Name: Michael Burns, English Department.
Presentation Title: "Race, Space, and Rhetoric: Defining Community with Discourse"
Date: April 21, 2011
In Michael’s talk, “Race, Space, and Rhetoric: Defining Community with Discourse,” he considers the relationships among race, rhetoric, and the built environment. The research takes up the predominantly black North End neighborhood of Champaign-Urbana, with particular attention to the history of the neighborhood’s park and community center. In addition to offering a specific historical account of the activism and agency within the black community, the speaker engages the role of discursive activity in the making of real space. The talk locates black Americans’ struggles for social, political, and economic equality by accounting for rhetorical, discursive, and spatial considerations in the context of those struggles.

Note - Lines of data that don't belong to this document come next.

(** X9.  The indicators of the market summary are never computed: the
    daily series is fetched with [limit=30], below the floor of 50
    candles, so [technical_indicators] is the empty dict when there are no
    daily candles and the bundle of empty lists otherwise. *)
Theorem market_summary_indicators_are_empty pair n :
  exists ticker ohlc_1h ohlc_1d order_book recent_trades ind timestamp n',
    get_market_summary pair n
    = (Ok (Kraken.Summary pair ticker ohlc_1h ohlc_1d order_book
             recent_trades ind timestamp), n')
    /\ (length (Kraken.ohlc_data ohlc_1h) <= 24)%nat
    /\ (length (Kraken.ohlc_data ohlc_1d) <= 30)%nat
    /\ ind = match Kraken.ohlc_data ohlc_1d with
             | [] => None
             | _ :: _ => Some empty_bundle
             end.
Proof.
  destruct (get_ticker_total str_to_float str_to_int clock kraken pair n)
    as (ticker & n1 & H1).
  destruct (get_ohlc_data_total str_to_float str_to_int clock kraken
              pair 60 None (Some 24) n1) as (h1 & n2 & H2).
  destruct (get_ohlc_data_total str_to_float str_to_int clock kraken
              pair 1440 None (Some 30) n2) as (d1 & n3 & H3).
  destruct (get_order_book_total str_to_float str_to_int clock kraken
              pair 5 n3) as (ob & n4 & H4).
  destruct (get_recent_trades_total str_to_float clock kraken pair 20 n4)
    as (rt & n5 & H5).
  assert (L1 := get_ohlc_data_limit_length pair 60 None 24 n1 h1 n2
                  eq_refl H2).
  assert (L2 := get_ohlc_data_limit_length pair 1440 None 30 n2 d1 n3
                  eq_refl H3).
  eexists ticker, h1, d1, ob, rt, _, _, _. split.
  { unfold Kraken.get_market_summary, try_except, bind.
    rewrite H1, H2, H3, H4, H5. reflexivity. }
  split; [exact L1|]. split; [exact L2|].
  destruct (Kraken.ohlc_data d1) as [|c cs] eqn:Hd; [reflexivity|].
  f_equal. unfold Kraken.calculate_technical_indicators.
  destruct (Z.ltb_spec (Z.of_nat (length (c :: cs))) 50) as [_|Hge];
    [reflexivity|].
  change (Z.to_nat 30) with 30%nat in L2. lia.
Qed.
(* ===== verification/Vsprintf.v ===== *)
(** Character classes (lib/ctype.c, include/linux/ctype.h) and formatted
    output (kernel/vsprintf.c): [simple_strtoul], [skip_atoi], [number] and
    [vsprintf].  A C string is the list of its characters without the final
    NUL; reading the character at the end gives 0. *)

From S2P Require Import Prelude.

(** ** Character classes *)

(** include/linux/ctype.h:4-11 the class bits *)
Definition _U := 1.
Definition _L := 2.
Definition _D := 4.
Definition _C := 8.
Definition _P := 16.
Definition _S := 32.
Definition _X := 64.
Definition _SP := 128.

(** lib/ctype.c:10-34 [_ctype], the table with its EOF entry first *)
Definition _ctype : list Z :=
  [0 (* EOF *);
   _C; _C; _C; _C; _C; _C; _C; _C;
   _C; Z.lor _C _S; Z.lor _C _S; Z.lor _C _S; Z.lor _C _S; Z.lor _C _S; _C; _C;
   _C; _C; _C; _C; _C; _C; _C; _C;
   _C; _C; _C; _C; _C; _C; _C; _C;
   Z.lor _S _SP; _P; _P; _P; _P; _P; _P; _P;
   _P; _P; _P; _P; _P; _P; _P; _P;
   _D; _D; _D; _D; _D; _D; _D; _D;
   _D; _D; _P; _P; _P; _P; _P; _P;
   _P; Z.lor _U _X; Z.lor _U _X; Z.lor _U _X; Z.lor _U _X; Z.lor _U _X; Z.lor _U _X; _U;
   _U; _U; _U; _U; _U; _U; _U; _U;
   _U; _U; _U; _U; _U; _U; _U; _U;
   _U; _U; _U; _P; _P; _P; _P; _P;
   _P; Z.lor _L _X; Z.lor _L _X; Z.lor _L _X; Z.lor _L _X; Z.lor _L _X; Z.lor _L _X; _L;
   _L; _L; _L; _L; _L; _L; _L; _L;
   _L; _L; _L; _L; _L; _L; _L; _L;
   _L; _L; _L; _P; _P; _P; _P; _C] ++ replicate 128 0.

(** include/linux/ctype.h:16-26 [(_ctype+1)[c] & mask]; the C index is
    defined for [-1 <= c <= 255] *)
Definition ctype_is (mask c : Z) : bool := flag (znth 0 _ctype (c + 1)) mask.

(** include/linux/ctype.h:19-19 [isdigit] *)
Definition isdigit (c : Z) : bool := ctype_is _D c.
(** include/linux/ctype.h:21-21 [islower] *)
Definition islower (c : Z) : bool := ctype_is _L c.
(** include/linux/ctype.h:25-25 [isupper] *)
Definition isupper (c : Z) : bool := ctype_is _U c.
(** include/linux/ctype.h:26-26 [isxdigit] *)
Definition isxdigit (c : Z) : bool := ctype_is (Z.lor _D _X) c.
(** include/linux/ctype.h:31-31 [tolower] *)
Definition tolower (c : Z) : Z := if isupper c then c - (65 - 97) else c.
(** include/linux/ctype.h:32-32 [toupper] *)
Definition toupper (c : Z) : Z := if islower c then c - (97 - 65) else c.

While legal and economic limits on mobility (for example, via Jim Crow legislation and discriminatory housing practices) indelibly link racist practices to spatial considerations (e.g. Weyeneth), space can also be viewed as a necessary component in the process of making liberatory claims (e.g. hooks). The study addresses how conceptions of space get reinforced and/or reconsidered when subaltern communities speak and write with space in mind. Michael’s attention to related texts and talk underscores the ways in which discourse and rhetoric can facilitate the re-articulation of legal and economic realities into more socially equitable spaces.